(** ** Speed resolution *)

(** The decision table of lines 284-301, with [idx] the nearest sample and
    [next] the sample after it (the last one when [idx] is the last). *)
Inductive SpeedResolution p interval : SpeedText -> Prop :=
| speed_single :
    (length (coordinatePoints interval) <= 1)%nat ->
    SpeedResolution p interval SpeedNA
| speed_current point :
    (1 < length (coordinatePoints interval))%nat ->
    coordinatePoints interval !! closestPointIndex p interval = Some point ->
    present (speed point) = true ->
    SpeedResolution p interval (knots (speed point))
| speed_next point next :
    (1 < length (coordinatePoints interval))%nat ->
    coordinatePoints interval !! closestPointIndex p interval = Some point ->
    present (speed point) = false ->
    coordinatePoints interval
      !! (S (closestPointIndex p interval) `min` (length (coordinatePoints interval) - 1))%nat
      = Some next ->
    present (speed next) = true ->
    SpeedResolution p interval (knots (speed next))
| speed_average point next :
    (1 < length (coordinatePoints interval))%nat ->
    coordinatePoints interval !! closestPointIndex p interval = Some point ->
    present (speed point) = false ->
    coordinatePoints interval
      !! (S (closestPointIndex p interval) `min` (length (coordinatePoints interval) - 1))%nat
      = Some next ->
    present (speed next) = false ->
    SpeedResolution p interval
      (if truthy (avgSpeed interval) then knots (avgSpeed interval) else SpeedNA).

Lemma present_false_truthy (v : JsNum) : present v = false -> truthy v = false.
Proof. destruct v; simpl; congruence. Qed.

Lemma pointSpeedOf_SpeedResolution p interval :
  SpeedResolution p interval (pointSpeedOf p interval).
Proof.
  unfold pointSpeedOf. destruct (decide _) as [Hlen|Hlen]; [|apply speed_single; lia].
  pose proof (closestPointIndex_le p interval) as Hle.
  destruct (lookup_lt_is_Some_2 (coordinatePoints interval) (closestPointIndex p interval))
    as [point Hpoint]; [lia|].
  destruct (lookup_lt_is_Some_2 (coordinatePoints interval)
              (S (closestPointIndex p interval) `min` (length (coordinatePoints interval) - 1))%nat)
    as [next Hnext]; [lia|].
  rewrite Hpoint, Hnext. simpl.
  destruct (present (speed point)) eqn:Hp; [now apply speed_current|].
  rewrite (present_false_truthy _ Hp).
  destruct (present (speed next)) eqn:Hn.
  - eapply speed_next; eauto.
  - eapply speed_average; eauto.
Qed.

(** ** The journey-end variant *)

Lemma isJourneyEnding_terminal env p interval :
  envShown env !! envPosition env = Some interval ->
  isJourneyEnding env p interval = true <->
  terminalAt (envResults env) (envShown env) (envPosition env) interval /\
  ((Z.of_nat (length (coordinatePoints interval)) - 1
      <= Z.of_nat (closestPointIndex p interval))%Z \/
   98 <= progress p interval).
Proof.
  intros Hpos. unfold isJourneyEnding, isAtEndOfInterval, terminalAt.
  rewrite !andb_true_iff, orb_true_iff, bool_decide_eq_true, Qle_bool_iff.
  rewrite (isLastIntervalOfJourney_noLater _ _ _ Hpos). tauto.
Qed.

End TooltipFacts.

(** ** Theorems *)

Section TooltipTheorems.
Context {surface : MapSurface}.
Implicit Types (env : TooltipEnv) (p : LatLng) (interval : Interval).

Lemma ClosestSample_unique p interval idx idx' :
  ClosestSample p interval idx -> ClosestSample p interval idx' -> idx = idx'.
Proof.
  intros [Hnone | i point c Hi Hc Hbefore Hall] [Hnone' | i' point' c' Hi' Hc' Hbefore' Hall'].
  - reflexivity.
  - rewrite (Hnone _ _ Hi') in Hc'. discriminate.
  - rewrite (Hnone' _ _ Hi) in Hc. discriminate.
  - destruct (Nat.lt_trichotomy i i') as [Hlt|[Heq|Hgt]]; [|exact Heq|].
    + specialize (Hbefore' _ _ _ Hlt Hi Hc). specialize (Hall _ _ _ Hi' Hc'). lra.
    + specialize (Hbefore _ _ _ Hgt Hi' Hc'). specialize (Hall' _ _ _ Hi Hc). lra.
Qed.

(** C14. The sample index used by the tooltip is characterised: it is 0
    when no sample has truthy coordinates, and otherwise the first sample,
    among those with truthy coordinates, of least distance to the point. *)
Theorem closestPointIndex_characterised p interval idx :
  ClosestSample p interval idx <-> idx = closestPointIndex p interval.
Proof.
  split.
  - intros H. eapply ClosestSample_unique; [exact H|]. apply closestPointIndex_ClosestSample.
  - intros ->. apply closestPointIndex_ClosestSample.
Qed.

(** The progress shown lies between 0 and 100 percent, whatever the
    interval and the point. *)
Theorem progress_range p interval : 0 <= progress p interval <= 100.
Proof. apply progress_range_aux. Qed.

.....

• **PROBLEM DESCRIPTION**
Reproduce word for word the material above, starting with the line that has "Lemma isJourneyEnding_terminal env" and stopping after the line that has "End TooltipFacts.".

• **EXERCISE RESULT**
Lemma isJourneyEnding_terminal env p interval :
  envShown env !! envPosition env = Some interval ->
  isJourneyEnding env p interval = true <->
  terminalAt (envResults env) (envShown env) (envPosition env) interval /\
  ((Z.of_nat (length (coordinatePoints interval)) - 1
      <= Z.of_nat (closestPointIndex p interval))%Z \/
   98 <= progress p interval).
Proof.
  intros Hpos. unfold isJourneyEnding, isAtEndOfInterval, terminalAt.
  rewrite !andb_true_iff, orb_true_iff, bool_decide_eq_true, Qle_bool_iff.
  rewrite (isLastIntervalOfJourney_noLater _ _ _ Hpos). tauto.
Qed.

End TooltipFacts.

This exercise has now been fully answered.